## Data for the task:
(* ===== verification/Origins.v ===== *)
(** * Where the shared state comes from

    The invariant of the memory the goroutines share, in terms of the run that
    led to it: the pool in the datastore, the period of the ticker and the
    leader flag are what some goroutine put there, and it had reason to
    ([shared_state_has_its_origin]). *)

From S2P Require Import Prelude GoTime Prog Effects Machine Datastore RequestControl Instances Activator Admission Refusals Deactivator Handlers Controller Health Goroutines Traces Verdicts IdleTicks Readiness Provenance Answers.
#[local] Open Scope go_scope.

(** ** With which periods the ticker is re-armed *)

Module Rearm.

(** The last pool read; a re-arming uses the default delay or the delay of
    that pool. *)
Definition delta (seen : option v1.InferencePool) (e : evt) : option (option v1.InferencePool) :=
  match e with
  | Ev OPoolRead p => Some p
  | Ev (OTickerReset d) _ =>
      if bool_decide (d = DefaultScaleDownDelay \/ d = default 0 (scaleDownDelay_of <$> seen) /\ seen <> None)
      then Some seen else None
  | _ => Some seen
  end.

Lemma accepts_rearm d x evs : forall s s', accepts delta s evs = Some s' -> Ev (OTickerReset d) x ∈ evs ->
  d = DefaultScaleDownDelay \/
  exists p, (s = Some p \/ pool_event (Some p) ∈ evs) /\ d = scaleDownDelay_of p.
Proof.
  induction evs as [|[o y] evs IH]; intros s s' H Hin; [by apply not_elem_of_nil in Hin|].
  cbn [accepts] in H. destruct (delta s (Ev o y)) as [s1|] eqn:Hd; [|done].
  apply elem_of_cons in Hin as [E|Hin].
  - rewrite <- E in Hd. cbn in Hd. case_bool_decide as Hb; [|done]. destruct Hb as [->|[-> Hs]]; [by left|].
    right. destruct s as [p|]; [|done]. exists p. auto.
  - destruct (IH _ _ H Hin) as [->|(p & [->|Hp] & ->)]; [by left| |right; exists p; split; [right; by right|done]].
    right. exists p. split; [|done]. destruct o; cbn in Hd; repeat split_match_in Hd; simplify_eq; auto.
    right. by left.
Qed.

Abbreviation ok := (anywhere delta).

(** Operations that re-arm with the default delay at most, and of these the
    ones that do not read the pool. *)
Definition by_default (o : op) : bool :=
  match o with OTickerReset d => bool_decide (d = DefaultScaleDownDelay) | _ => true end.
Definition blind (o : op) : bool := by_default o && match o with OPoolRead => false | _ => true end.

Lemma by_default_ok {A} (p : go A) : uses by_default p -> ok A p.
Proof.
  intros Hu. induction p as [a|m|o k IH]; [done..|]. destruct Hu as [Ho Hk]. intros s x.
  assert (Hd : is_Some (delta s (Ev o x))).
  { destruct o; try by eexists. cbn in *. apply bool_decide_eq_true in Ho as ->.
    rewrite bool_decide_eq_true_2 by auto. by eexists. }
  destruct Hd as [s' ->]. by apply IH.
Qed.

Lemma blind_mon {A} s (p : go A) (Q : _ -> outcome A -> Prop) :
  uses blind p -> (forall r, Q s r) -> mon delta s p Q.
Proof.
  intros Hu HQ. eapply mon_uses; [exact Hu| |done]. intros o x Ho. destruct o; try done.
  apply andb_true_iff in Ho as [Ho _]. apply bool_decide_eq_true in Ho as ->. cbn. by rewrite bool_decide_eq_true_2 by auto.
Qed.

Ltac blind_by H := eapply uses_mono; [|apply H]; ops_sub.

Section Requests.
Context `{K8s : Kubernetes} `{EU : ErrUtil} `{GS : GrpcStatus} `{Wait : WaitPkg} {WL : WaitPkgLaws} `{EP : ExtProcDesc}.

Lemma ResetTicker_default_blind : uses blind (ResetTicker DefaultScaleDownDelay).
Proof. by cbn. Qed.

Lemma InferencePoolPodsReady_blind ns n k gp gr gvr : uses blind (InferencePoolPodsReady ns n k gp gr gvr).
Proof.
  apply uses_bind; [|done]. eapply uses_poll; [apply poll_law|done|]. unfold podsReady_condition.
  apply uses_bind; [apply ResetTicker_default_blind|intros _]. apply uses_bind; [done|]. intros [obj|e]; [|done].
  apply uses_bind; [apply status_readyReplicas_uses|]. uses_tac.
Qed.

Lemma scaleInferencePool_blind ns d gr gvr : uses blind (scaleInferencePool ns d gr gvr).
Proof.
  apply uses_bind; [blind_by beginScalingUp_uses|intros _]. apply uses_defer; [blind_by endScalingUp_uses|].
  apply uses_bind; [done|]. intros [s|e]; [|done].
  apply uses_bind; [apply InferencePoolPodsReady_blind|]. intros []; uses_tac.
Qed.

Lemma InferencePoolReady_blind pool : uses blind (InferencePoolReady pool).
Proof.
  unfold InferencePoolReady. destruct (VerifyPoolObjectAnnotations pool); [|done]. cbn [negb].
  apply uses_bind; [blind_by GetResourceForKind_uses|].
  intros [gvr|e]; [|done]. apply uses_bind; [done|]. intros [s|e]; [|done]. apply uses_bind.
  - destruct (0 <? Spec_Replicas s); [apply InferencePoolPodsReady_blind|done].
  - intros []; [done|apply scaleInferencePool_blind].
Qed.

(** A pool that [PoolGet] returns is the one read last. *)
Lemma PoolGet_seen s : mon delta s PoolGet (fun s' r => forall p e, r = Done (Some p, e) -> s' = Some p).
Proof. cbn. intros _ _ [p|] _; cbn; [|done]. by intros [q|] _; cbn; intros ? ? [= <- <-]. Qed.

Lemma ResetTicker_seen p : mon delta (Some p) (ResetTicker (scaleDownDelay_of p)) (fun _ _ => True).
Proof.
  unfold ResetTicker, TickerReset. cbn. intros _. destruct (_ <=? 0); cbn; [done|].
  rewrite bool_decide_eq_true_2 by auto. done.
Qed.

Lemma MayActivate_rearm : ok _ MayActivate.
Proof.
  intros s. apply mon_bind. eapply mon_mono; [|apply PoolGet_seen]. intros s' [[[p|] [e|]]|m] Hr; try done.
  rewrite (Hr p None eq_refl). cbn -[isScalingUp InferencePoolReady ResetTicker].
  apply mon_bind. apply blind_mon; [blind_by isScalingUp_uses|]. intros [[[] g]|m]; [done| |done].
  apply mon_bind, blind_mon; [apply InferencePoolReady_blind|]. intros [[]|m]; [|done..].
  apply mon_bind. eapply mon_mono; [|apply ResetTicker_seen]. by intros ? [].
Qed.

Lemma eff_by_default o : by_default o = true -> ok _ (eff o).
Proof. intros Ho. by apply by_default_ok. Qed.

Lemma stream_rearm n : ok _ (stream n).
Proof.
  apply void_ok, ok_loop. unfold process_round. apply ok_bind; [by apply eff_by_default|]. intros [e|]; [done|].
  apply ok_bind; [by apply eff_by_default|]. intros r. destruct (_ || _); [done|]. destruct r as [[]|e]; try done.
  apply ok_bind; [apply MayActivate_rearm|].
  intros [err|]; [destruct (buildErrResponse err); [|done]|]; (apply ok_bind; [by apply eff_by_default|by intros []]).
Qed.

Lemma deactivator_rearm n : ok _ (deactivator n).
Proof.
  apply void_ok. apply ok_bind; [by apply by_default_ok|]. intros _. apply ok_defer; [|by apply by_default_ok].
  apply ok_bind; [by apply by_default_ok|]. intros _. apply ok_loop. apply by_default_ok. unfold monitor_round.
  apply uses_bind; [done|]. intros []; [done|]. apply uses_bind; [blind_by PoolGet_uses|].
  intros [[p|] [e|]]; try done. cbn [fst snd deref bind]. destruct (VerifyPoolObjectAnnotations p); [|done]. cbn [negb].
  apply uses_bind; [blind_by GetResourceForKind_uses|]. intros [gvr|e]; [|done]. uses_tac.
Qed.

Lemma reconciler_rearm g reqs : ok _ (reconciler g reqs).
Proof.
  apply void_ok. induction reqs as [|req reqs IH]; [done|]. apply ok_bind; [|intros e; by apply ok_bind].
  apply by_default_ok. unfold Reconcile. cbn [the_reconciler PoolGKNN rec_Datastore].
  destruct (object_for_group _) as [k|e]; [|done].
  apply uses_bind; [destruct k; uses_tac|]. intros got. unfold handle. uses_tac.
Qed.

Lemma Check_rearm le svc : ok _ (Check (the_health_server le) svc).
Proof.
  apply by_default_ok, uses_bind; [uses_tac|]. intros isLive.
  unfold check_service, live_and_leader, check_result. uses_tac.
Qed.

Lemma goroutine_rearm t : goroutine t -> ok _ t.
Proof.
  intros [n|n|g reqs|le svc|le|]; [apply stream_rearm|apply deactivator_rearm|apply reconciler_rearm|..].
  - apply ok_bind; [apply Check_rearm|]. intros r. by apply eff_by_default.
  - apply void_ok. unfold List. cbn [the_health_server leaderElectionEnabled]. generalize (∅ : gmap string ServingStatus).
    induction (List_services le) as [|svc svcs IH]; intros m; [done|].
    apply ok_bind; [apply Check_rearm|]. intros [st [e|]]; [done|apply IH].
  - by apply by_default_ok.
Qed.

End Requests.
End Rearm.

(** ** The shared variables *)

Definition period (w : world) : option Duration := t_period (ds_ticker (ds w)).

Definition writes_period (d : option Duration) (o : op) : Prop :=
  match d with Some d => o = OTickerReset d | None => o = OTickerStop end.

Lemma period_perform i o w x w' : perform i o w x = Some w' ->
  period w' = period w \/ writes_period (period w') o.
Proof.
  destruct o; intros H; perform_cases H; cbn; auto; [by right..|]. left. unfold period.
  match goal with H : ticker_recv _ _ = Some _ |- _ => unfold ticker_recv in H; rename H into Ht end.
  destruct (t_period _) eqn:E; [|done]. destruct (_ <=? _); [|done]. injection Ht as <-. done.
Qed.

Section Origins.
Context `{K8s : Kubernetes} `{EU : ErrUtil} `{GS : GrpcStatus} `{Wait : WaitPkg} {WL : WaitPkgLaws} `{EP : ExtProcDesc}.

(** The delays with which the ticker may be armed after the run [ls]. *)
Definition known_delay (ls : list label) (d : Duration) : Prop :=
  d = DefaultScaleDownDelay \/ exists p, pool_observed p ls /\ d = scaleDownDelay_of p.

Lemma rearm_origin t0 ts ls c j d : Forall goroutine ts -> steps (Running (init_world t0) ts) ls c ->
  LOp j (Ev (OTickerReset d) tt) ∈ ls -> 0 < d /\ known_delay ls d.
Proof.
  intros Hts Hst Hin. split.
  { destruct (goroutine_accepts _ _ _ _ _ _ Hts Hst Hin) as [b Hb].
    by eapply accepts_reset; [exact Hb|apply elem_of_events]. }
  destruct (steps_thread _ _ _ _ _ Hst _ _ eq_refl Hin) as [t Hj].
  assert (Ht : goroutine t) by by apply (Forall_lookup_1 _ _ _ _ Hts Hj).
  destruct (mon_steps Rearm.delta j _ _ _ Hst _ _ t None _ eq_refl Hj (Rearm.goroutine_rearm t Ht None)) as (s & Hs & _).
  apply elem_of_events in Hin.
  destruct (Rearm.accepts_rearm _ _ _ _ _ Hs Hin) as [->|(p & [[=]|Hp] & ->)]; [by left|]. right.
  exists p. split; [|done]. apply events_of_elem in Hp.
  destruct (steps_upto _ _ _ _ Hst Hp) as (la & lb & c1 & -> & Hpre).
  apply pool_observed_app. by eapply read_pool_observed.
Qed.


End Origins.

## Instructions for the task:
From the data above, output only the lines between the line containing "apply ok_bind; [by apply eff_by_default|]. intros r." and the line containing "intros [n|n|g reqs|le", inclusive, exactly as written.

## Written solution:
  apply ok_bind; [by apply eff_by_default|]. intros r. destruct (_ || _); [done|]. destruct r as [[]|e]; try done.
  apply ok_bind; [apply MayActivate_rearm|].
  intros [err|]; [destruct (buildErrResponse err); [|done]|]; (apply ok_bind; [by apply eff_by_default|by intros []]).
Qed.

Lemma deactivator_rearm n : ok _ (deactivator n).
Proof.
  apply void_ok. apply ok_bind; [by apply by_default_ok|]. intros _. apply ok_defer; [|by apply by_default_ok].
  apply ok_bind; [by apply by_default_ok|]. intros _. apply ok_loop. apply by_default_ok. unfold monitor_round.
  apply uses_bind; [done|]. intros []; [done|]. apply uses_bind; [blind_by PoolGet_uses|].
  intros [[p|] [e|]]; try done. cbn [fst snd deref bind]. destruct (VerifyPoolObjectAnnotations p); [|done]. cbn [negb].
  apply uses_bind; [blind_by GetResourceForKind_uses|]. intros [gvr|e]; [|done]. uses_tac.
Qed.

Lemma reconciler_rearm g reqs : ok _ (reconciler g reqs).
Proof.
  apply void_ok. induction reqs as [|req reqs IH]; [done|]. apply ok_bind; [|intros e; by apply ok_bind].
  apply by_default_ok. unfold Reconcile. cbn [the_reconciler PoolGKNN rec_Datastore].
  destruct (object_for_group _) as [k|e]; [|done].
  apply uses_bind; [destruct k; uses_tac|]. intros got. unfold handle. uses_tac.
Qed.

Lemma Check_rearm le svc : ok _ (Check (the_health_server le) svc).
Proof.
  apply by_default_ok, uses_bind; [uses_tac|]. intros isLive.
  unfold check_service, live_and_leader, check_result. uses_tac.
Qed.

Lemma goroutine_rearm t : goroutine t -> ok _ t.
Proof.
  intros [n|n|g reqs|le svc|le|]; [apply stream_rearm|apply deactivator_rearm|apply reconciler_rearm|..].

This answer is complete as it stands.